Multiple bone metastases: what the palliative care specialist should know about the potential, limitations and practical aspects of radiation therapy
Review Article on Clinical Challenges and Pitfalls in Early Palliative Care: Practical Knowledge and Guidance from other Medical Specialties

Multiple bone metastases: what the palliative care specialist should know about the potential, limitations and practical aspects of radiation therapy

May N. Tsao, Elizabeth A. Barnes, Edward Chow

Department of Radiation Oncology, Odette Cancer Centre, University of Toronto, Toronto, ON, Canada

Contributions: (I) Conception and design: All authors; (II)Administrative support: All authors; (III) Provision of study materials: All authors; (IV) Collection and assembly of data: All authors; (V) Data analysis and interpretation: All authors; (VI) Manuscript writing: All authors; (VII) Final approval of manuscript: All authors.

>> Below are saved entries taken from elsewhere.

(* ===== verification/ChannelHandlers.v ===== *)
(** * Channel, uuid and credential handlers implement their specifications *)

From S2P Require Import Prelude Status Encoding Tokens Proto Json Platform Keys World FileStore.
From S2P Require Import Storage Core Commands Model Reads Spec SystemMessages Refine Handlers.

(** ** Adding and removing one credential *)

Lemma elem_of_added `{Countable A} (x y : A) (t : gset A) : y <> x -> y ∈ t <-> y ∈ {[x]} ∪ t.
Proof. set_solver. Qed.

Lemma elem_of_removed `{Countable A} (x y : A) (t : gset A) : y <> x -> y ∈ t <-> y ∈ t ∖ {[x]}.
Proof. set_solver. Qed.

Lemma added_in `{Countable A} (x : A) (t : gset A) : x ∈ {[x]} ∪ t.
Proof. set_solver. Qed.

Lemma removed_out `{Countable A} (x : A) (t : gset A) : x ∉ t ∖ {[x]}.
Proof. set_solver. Qed.

Section ChannelHandlers.
Context {R : RocksDB} {P : Protobuf} {F : PosixDir} {H : Host}.
Context {RS : RocksDBSpec} {PS : ProtobufSpec} {HS : HostSpec}.
Context (cfg : CoreConfig).

(** ** Sequencing *)

Lemma wp_bind_ok_assoc {S A B C} (m : RM S A) (f : A -> RM S B) (g : B -> RM S C) Q w :
  wp (bind_ok m (fun x => bind_ok (f x) g)) Q w -> wp (bind_ok (bind_ok m f) g) Q w.
Proof. unfold wp, bind_ok, bind, ret. by destruct (m w) as [[]]. Qed.

Lemma wp_bind_assoc {S A B C} (m : M S A) (f : A -> RM S B) (g : B -> RM S C) Q w :
  wp (bind m (fun x => bind_ok (f x) g)) Q w -> wp (bind_ok (bind m f) g) Q w.
Proof. unfold wp, bind_ok, bind. by destruct (m w). Qed.

(** ** Changing a channel *)

(** The batch of a channel change, or why there is none. *)
Definition spec_mutation_batch (a : AState) (c : ChannelInfo) (payload : string) (ts_ms : Z)
    : Result WriteBatch :=
  let m := system_message a c payload ts_ms in
  rlet batch := PutChannel [] c in
  rlet batch := PutMessage batch m in
  rlet batch := PutUsedUuid batch (em_uuid m) (em_seq m) in
  rlet batch := SetMaxSeq batch (em_seq m) in
  SetNextUuid batch (u64_add (em_uuid m) 1).

Definition mutation_ops (c : ChannelInfo) (m : EventMessage) : list (Key * option Val) :=
  (KChannel (ci_channel_id c), Some (VChannel c)) :: post_ops m ++
  [(KNextUuid, Some (VU64 (u64_add (em_uuid m) 1)))].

Correspondence to: Dr. May N. Tsao, MD, FRCP(C). Department of Radiation Oncology, Odette Cancer Centre, 2075 Bayview Ave. Toronto, ON M4N 3M5, Canada. Email: may.tsao@sunnybrook.ca.

Abstract: Bone metastases represent a significant health care problem in the cancer population. The most common symptom for bone metastases is pain. Bone metastases may also cause pathologic fracture, spinal cord compression, cauda equina compression and serum calcium disorders. This review article summarizes the epidemiology, diagnostic modalities, role for radiation, and future directions as it pertains to bone metastases. Radiotherapy is an effective and standard modality for the treatment of painful complicated and uncomplicated bony metastases. Further strategies are needed to optimize pain relief, quality of life and survival in the bone metastases cancer population.

Keywords: Bone; metastases; radiation


Submitted Apr 08, 2019. Accepted for publication Jun 13, 2019.

doi: 10.21037/apm.2019.07.09


Introduction

Epidemiology

Bone metastases represent a significant health care problem in the cancer population. It is estimated that bone is the third most common site of metastases after lung and liver. Common primary cancers which tend to metastasize to bone include breast cancer, prostate cancer and lung cancer (1). One autopsy series reported that 70% of breast cancer patients had metastases to bone (2).

Diagnosis

Plain X-rays are useful in identifying bone metastases and can help characterize if the metastasis is osteolytic, osteoblastic, or mixed. Plain X-rays can also diagnose pathologic fractures and impending fractures. Plain X-rays are inexpensive and readily accessible. However, plain X-rays may miss the presence of bone metastases.

Bone scans have the highest sensitivity for osteoblastic metastases but may not pick up osteolytic bone lesions (such as seen in multiple myeloma). Bone scans allow visualization of the entire skeleton.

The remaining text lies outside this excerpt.